O Estado Contra "Evergreen"

Harry me ligou da distribuidora, muito nervoso.

- Levaram todo o nosso estoque da "Evergreen" nº 32!

- Calma! Quem levou, Harry? - Indaguei.

- A polícia, a mando do gabinete do promotor.

- Sob qual acusação?

- Material obsceno, indecência...

Pus a mão no queixo.

- Material obsceno? A "Evergreen" é uma revista literária de fama internacional! Nesta edição, temos artigos de Norman Mailer, Eugene Ionesco...

- ... e Wayland Young. O problema está com esse último - atalhou Harry.

Lembrei-me. O artigo era provocativo, talvez beirando mesmo o obsceno. Mas era uma obra artística, um capítulo do novo livro de Young, "Eros Denied", ainda a ser lançado.

- E levaram o George em cana! - Acrescentou Harry, referindo-se ao dono da distribuidora.

- Isso é sério... vou mandar um advogado à delegacia.

- Estão atrás de você também, Harry. Acho que expediram um mandado... melhor não ir ao escritório por uns dias.

Resmunguei um palavrão - e me lembrei de algo importante.

- Espere... a polícia tinha um mandado para recolher as revistas?

- Eu... não sei - hesitou Harry. - Mas quem se atreve a contestar a polícia?

- Nós vamos contestar - respondi com firmeza. - Sem mandado, não poderiam nunca ter levado as revistas.

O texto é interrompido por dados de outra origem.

(** * Chatbot-Brainstorming: a shallow embedding of [app.py]

    The orchestration engine of [app.py] is embedded function by function:
    [send_to_chatbot], [get_responses_from_chatbots], [evaluate_response],
    [evaluate_responses], [generate_clarification_question],
    [interact_between_bots] and [select_best_response].

    Modelling choices.
    - A Python [str] is a list of code points ([N]); slicing and regular
      expressions of the source work on code points.
    - A Python [dict] is an insertion-ordered association list with unique
      keys: [min], [max] and the loops of the source iterate in that order.
    - A coroutine is a function from the state of the transport to a
      result (a value or a raised exception) and the next state. The
      transport itself (aiohttp and the remote backends) is a parameter.
    - A Python [float] is the rational number it denotes. [int / int] is
      the quotient rounded to the nearest binary64 value, the even one of
      two at equal distance, and OverflowError beyond the range of the
      format; floats are compared as the numbers they denote.
    - The tasks of one [asyncio.gather] are run one after the other; the
      order in which their requests reach the network is not fixed by the
      source, and no statement below depends on it.
    - The diagnostic [print] calls are not modelled. *)

From Stdlib Require Import List ZArith QArith Qround Qabs Qpower.
From Stdlib Require Import Lia Lqa Bool Ascii String Permutation.
Import ListNotations.
(* ===== verification/_CoqProject ===== *)
-Q . S2P
Prelude.v
Js.v
JsNumber.v
JsString.v
JsFormat.v
JsDate.v
Storage.v
Async.v
System.v
Api.v
Auth.v
AuthPages.v
Controller.v
Ingest.v
Dashboard.v
Lists.v
Forms.v
App.v
(** The end of the string, or [Z], or [+HH:mm] / [-HH:mm] (the hours and
    minutes of the offset); [None] for anything else. *)
Definition parse_offset (l : list ascii) : option (option (bool * Z * Z)) :=
  match l with
  | [] => Some None
  | ["Z"%char] => Some (Some (false, 0, 0))
  | sgn :: r =>
      if Ascii.eqb sgn "+" || Ascii.eqb sgn "-" then
        match read_n 2 0 r with
        | Some (oh, ":"%char :: r') =>
            match read_n 2 0 r' with
            | Some (om, []) => Some (Some (Ascii.eqb sgn "-", oh, om))
            | _ => None
            end
        | _ => None
        end
      else None
  end.

(** A time of day [HH:mm:ss.sss]: [24:00] is allowed as the end of the
    day. *)
Definition legal_time (h mi s ms : Z) : bool :=
  (h <=? 24) && (mi <=? 59) && (s <=? 59) && ((h <? 24) || ((mi =? 0) && (s =? 0) && (ms =? 0))).

(** What a string denotes: outside the format, or a day of the format
    that its month does not have (Feb 30): the engine's own reading,
    which differs between engines; in the format but with an illegal
    field: [NaN]; a UTC time (date-only forms, or an offset); a local
    time (date-time forms without an offset). *)
Inductive dt_parse := DTNoFormat | DTIllegal | DTUtc (t : Z) | DTLocal (t : Z).
(* ===== verification/System.v ===== *)
(** * Interleaving of events, responses and reloads

    A page of the client lives in a browser tab: the user triggers the
    handlers its view enables, responses to the requests already sent
    arrive in any order, at any time or never, and the tab can be
    reloaded, which discards the page's state and every request still
    waiting (spec §5: "a view leaving scope before a request completes
    simply discards the result").  This file holds that semantics for a
    page whose state is [S]:
    - [sys], the page's state, the continuations waiting for responses,
      and the log of every request sent so far;
    - [sys_step], the step relation: a handler the view enables starts,
      or one waiting continuation resumes with any answer, or the tab
      reloads; [reachable] is its reflexive-transitive closure;
    - the two induction principles the pages' theorems use: an invariant
      kept by every update of every enabled handler holds in every
      reachable state, and a property of every request of every enabled
      handler holds of every request ever sent, also when it rests on
      an invariant of the state the request is built from. *)

From S2P Require Import Prelude Js Async.

Section Interleaving.
Context {S : Type}.

(** [enabled s t]: the view, in state [s], lets the user start [t]. *)
Variable enabled : S -> task S -> Prop.
(** The state after a reload. *)
Variable reset : S -> S.

Record sys := Sys {
  sys_state : S;
  sys_pending : list (pending S);
  sys_sent : list request;
}.

(** Running [t] from the system's state: its updates happen now, its
    awaits join the waiting continuations, its requests are sent. *)
Definition start (t : task S) (σ : sys) : sys :=
  let (s', ps) := run t (sys_state σ) in
  Sys s' (sys_pending σ ++ ps) (sys_sent σ ++ concat (map p_reqs ps)).

Inductive sys_step : sys -> sys -> Prop :=
| st_event σ t :
    enabled (sys_state σ) t -> sys_step σ (start t σ)
| st_resume s ps1 p ps2 sent (x : p_ans p) :
    sys_step (Sys s (ps1 ++ p :: ps2) sent) (start (p_k p x) (Sys s (ps1 ++ ps2) sent))
| st_reload σ :
    sys_step σ (Sys (reset (sys_state σ)) [] (sys_sent σ)).

Definition reachable : sys -> sys -> Prop := rtc sys_step.

(** [st_resume] for a state whose waiting list is known by an equation. *)
Lemma st_resume_at σ ps1 p ps2 (x : p_ans p) :
  sys_pending σ = ps1 ++ p :: ps2 ->
  sys_step σ (start (p_k p x) (Sys (sys_state σ) (ps1 ++ ps2) (sys_sent σ))).
Proof. destruct σ as [s ps sent]. simpl. intros ->. apply st_resume. Qed.

(** The system's form of an invariant [I] of the page's state: [I]
    holds now and every waiting continuation keeps it. *)
Definition sys_inv (I : S -> Prop) (σ : sys) : Prop :=
  I (sys_state σ) /\ Forall (pending_ok (preserves I)) (sys_pending σ).

(** The system's form of a property [P] of requests: every request sent
    so far has it, and so will every request of a waiting
    continuation. *)
Definition sys_requests (P : request -> Prop) (σ : sys) : Prop :=
  Forall P (sys_sent σ) /\ Forall (pending_ok (all_requests P)) (sys_pending σ).

Lemma start_inv I t σ : preserves I t -> sys_inv I σ -> sys_inv I (start t σ).
Proof.
  intros Ht [Hs Hps]. unfold start.
  destruct (run_preserves I t (sys_state σ) Ht Hs) as [Hs' Hps'].
  destruct (run t (sys_state σ)) as [s' ps]. split; [exact Hs'|]. by apply Forall_app.
Qed.

(** The requests [t] sends at once have [P], and its continuations
    send only requests with [P]. *)
Lemma start_run_requests P t σ :
  Forall (fun p => Forall P (p_reqs p) /\ pending_ok (all_requests P) p) (snd (run t (sys_state σ))) ->
  sys_requests P σ -> sys_requests P (start t σ).
Proof.
  intros Hr [Hs Hps]. unfold start. destruct (run t (sys_state σ)) as [s' ps]. simpl in Hr. split.
  - apply Forall_app; split; [exact Hs|]. apply Forall_concat, List.Forall_map.
    eapply Forall_impl; [exact Hr|]. by intros p [? _].
  - apply Forall_app; split; [exact Hps|]. eapply Forall_impl; [exact Hr|]. by intros p [_ ?].
Qed.

Lemma start_requests P t σ : all_requests P t -> sys_requests P σ -> sys_requests P (start t σ).
Proof. intros Ht. apply start_run_requests, run_all_requests, Ht. Qed.

Lemma Forall_middle {A} (P : A -> Prop) l1 x l2 :
  Forall P (l1 ++ x :: l2) -> P x /\ Forall P (l1 ++ l2).
Proof. rewrite !Forall_app, Forall_cons. tauto. Qed.

Section Induction.
Variable I : S -> Prop.
Hypothesis enabled_preserves : forall s t, enabled s t -> preserves I t.
Hypothesis reset_inv : forall s, I s -> I (reset s).

Lemma step_inv σ σ' : sys_step σ σ' -> sys_inv I σ -> sys_inv I σ'.
Proof.
  intros Hst Hσ. destruct Hst as [σ t Ht|s ps1 p ps2 sent x|σ].
  - by apply start_inv; [eapply enabled_preserves|].
  - destruct Hσ as [Hs Hps]. apply Forall_middle in Hps as [Hp Hps].
    apply start_inv; [apply Hp|]. by split.
  - split; [apply reset_inv, Hσ|constructor].
Qed.

Lemma reachable_inv σ σ' : reachable σ σ' -> sys_inv I σ -> sys_inv I σ'.
Proof. induction 1; eauto using step_inv. Qed.
End Induction.

Section RequestInduction.
Variable P : request -> Prop.
Hypothesis enabled_requests : forall s t, enabled s t -> all_requests P t.

Lemma step_requests σ σ' : sys_step σ σ' -> sys_requests P σ -> sys_requests P σ'.
Proof.
  intros Hst Hσ. destruct Hst as [σ t Ht|s ps1 p ps2 sent x|σ].
  - by apply start_requests; [eapply enabled_requests|].
  - destruct Hσ as [Hs Hps]. apply Forall_middle in Hps as [Hp Hps].
    apply start_requests; [apply Hp|]. by split.
  - split; [apply Hσ|constructor].
Qed.

Lemma reachable_requests σ σ' : reachable σ σ' -> sys_requests P σ -> sys_requests P σ'.
Proof. induction 1; eauto using step_requests. Qed.
End RequestInduction.

(** A property [P] of the requests that holds because of an invariant
    [I] of the state: the requests a handler sends at once are built
    from a state where [I] holds, and its continuations send only
    requests with [P]. *)
Section GuardedRequests.
Variable I : S -> Prop.
Variable P : request -> Prop.
Hypothesis enabled_preserves : forall s t, enabled s t -> preserves I t.
Hypothesis reset_inv : forall s, I s -> I (reset s).
Hypothesis enabled_run : forall s t, enabled s t -> I s ->
  Forall (fun p => Forall P (p_reqs p) /\ pending_ok (all_requests P) p) (snd (run t s)).

Lemma reachable_guarded_requests σ σ' :
  reachable σ σ' -> sys_inv I σ /\ sys_requests P σ -> sys_inv I σ' /\ sys_requests P σ'.
Proof.
  induction 1 as [σ|σ1 σ2 σ3 Hst _ IH]; [done|]. intros [Hi Hr]. apply IH. split.
  - by eapply step_inv.
  - destruct Hst as [σ t Ht|s ps1 p ps2 sent x|σ].
    + apply start_run_requests; [|exact Hr]. apply enabled_run; [exact Ht|apply Hi].
    + destruct Hr as [Hs Hps]. apply Forall_middle in Hps as [Hp Hps].
      apply start_requests; [apply Hp|]. by split.
    + split; [apply Hr|constructor].
Qed.
End GuardedRequests.

(** The continuations waiting after a task starts: those waiting
    before, then those the task leaves. *)
Lemma start_pending t σ : sys_pending (start t σ) = sys_pending σ ++ snd (run t (sys_state σ)).
Proof. unfold start. by destruct (run t (sys_state σ)). Qed.


(** A fresh tab: nothing waiting, nothing sent. *)
Definition boot (s : S) : sys := Sys s [] [].

Lemma boot_inv (I : S -> Prop) s : I s -> sys_inv I (boot s).
Proof. split; [done|constructor]. Qed.

Lemma boot_requests P s : sys_requests P (boot s).
Proof. split; constructor. Qed.
End Interleaving.

Arguments Sys {S} sys_state sys_pending sys_sent.

#[export] Hint Resolve boot_inv boot_requests : et.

A batalha judicial nos custou alguns meses - e prejuízo comercial - mas tivemos ganho de causa numa corte federal no Brooklyn, em meados de junho de 1964. E com a decisão favorável da Suprema Corte poucos dias depois, extinguindo a proibição sobre a venda de "Trópico de Câncer", de Henry Miller, o promotor do caso "Evergreen" foi obrigado a rever seus conceitos e retirar as acusações de obscenidade feitas quanto à revista.

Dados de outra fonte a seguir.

(* ===== verification/AuthPages.v ===== *)
(** * Login and registration ([src/frontend/src/app/login/page.tsx],
      [src/frontend/src/app/register/page.tsx])

    Both pages keep [email], [password], [error] and [loading], and their
    [handleSubmit] drives the Session Controller: the login page posts the
    credentials and calls the provider's [login] with the returned token;
    the registration page first posts [/auth/register], then logs in with
    the same credentials.  A page's task runs on the shared [browser]
    paired with the page's own state.  The forms' events in a browser
    tab ([System]) give the invariants of every reachable state. *)

From S2P Require Import Prelude Js Storage Async System Api Auth.

Local Open Scope string_scope.

Record form_page := FormPage {
  fp_email : string;
  fp_password : string;
  fp_error : string;
  fp_loading : bool;
}.

(** [useState('')] and [useState(false)]. *)
Definition form_init : form_page := FormPage "" "" "" false.

Definition set_error (e : string) (p : form_page) : form_page :=
  FormPage (fp_email p) (fp_password p) e (fp_loading p).
Definition set_loading (l : bool) (p : form_page) : form_page :=
  FormPage (fp_email p) (fp_password p) (fp_error p) l.

(** The response type [{ token: string }] of [/auth/login]. *)
Record login_resp := LoginResp { lr_token : jsstr }.

(** [response.token]: absent from an object of another shape. *)
Definition token_of (v : api_value login_resp) : jsstr :=
  match v with
  | AVal r => lr_token r
  | AObj _ => JSUndef
  end.

Definition credentials (email password : string) : json :=
  JObj [("email", JStr email); ("password", JStr password)].

Section Pages.
Context {St : Type} `{WebStorageLaws St}.
Abbreviation S := (browser St * form_page)%type.

(** [catch (err) { setError(err.message || fallback) } finally { setLoading(false) }] *)
Definition fail_with (fallback m : string) : task S :=
  Upd (on_page (set_error (js_or (JSStr m) fallback)))
    (Upd (on_page (set_loading false)) Done).

(** The login step shared by both pages: post the credentials, then
    [login(response.token, email)]; the [finally] clears [loading]. *)
Definition login_step (fallback email password : string) : task S :=
  api_post page_storage "/auth/login" (credentials email password)
    (fun o : api_outcome login_resp =>
       match o with
       | Resolved v =>
           Upd (on_browser (login (token_of v) email))
             (Upd (on_page (set_loading false)) Done)
       | Rejected m => fail_with fallback m
       end).

(** [LoginPage.handleSubmit]. *)
Definition login_handleSubmit : task S :=
  Upd (on_page (set_error ""))
    (Upd (on_page (set_loading true))
      (Read (fun s => login_step "Failed to login" (fp_email (snd s)) (fp_password (snd s))))).

(** [RegisterPage.handleSubmit]: the registration's response is
    ignored; a failure of either request ends in the [catch]. *)
Definition register_handleSubmit : task S :=
  Upd (on_page (set_error ""))
    (Upd (on_page (set_loading true))
      (Read (fun s =>
         let email := fp_email (snd s) in
         let password := fp_password (snd s) in
         api_post page_storage "/auth/register" (credentials email password)
           (fun o : api_outcome unit =>
              match o with
              | Resolved _ => login_step "Failed to create account" email password
              | Rejected m => fail_with "Failed to create account" m
              end)))).
End Pages.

Também muito contribuiu para isso o fato de que havíamos recuperado a posse das 20 mil revistas confiscadas. Sem elas, admitiu o promotor perante a juíza do condado, ele não dispunha de evidências que fundamentassem o caso.

- Uma típica situação de aplicação da Primeira Emenda - declarei aos jornais quando saímos do tribunal. - A polícia, sob qualquer pretexto, não poderia proibir jamais a livre expressão artística.

- E o que dizer das fotos do fotógrafo Cadoo, que foram consideradas pornográficas pelo promotor? - Indagou um repórter com cara de fuinha.

Encarei o sujeito de cima a baixo, e retruquei:

- Se você acha o trabalho de Cadoo pornográfico, então deveria mandar confiscar dos museus as obras do maior escultor da nossa época, Auguste Rodin. Não há nada que Cadoo faça, que Rodin já não tenha feito.

E com essa importante vitória da liberdade de imprensa sobre as forças do obscurantismo, abalei-me para a redação da "Evergreen" em Nova Iorque, onde iríamos começar a imaginar novas afrontas ao establishment para a próxima edição da revista.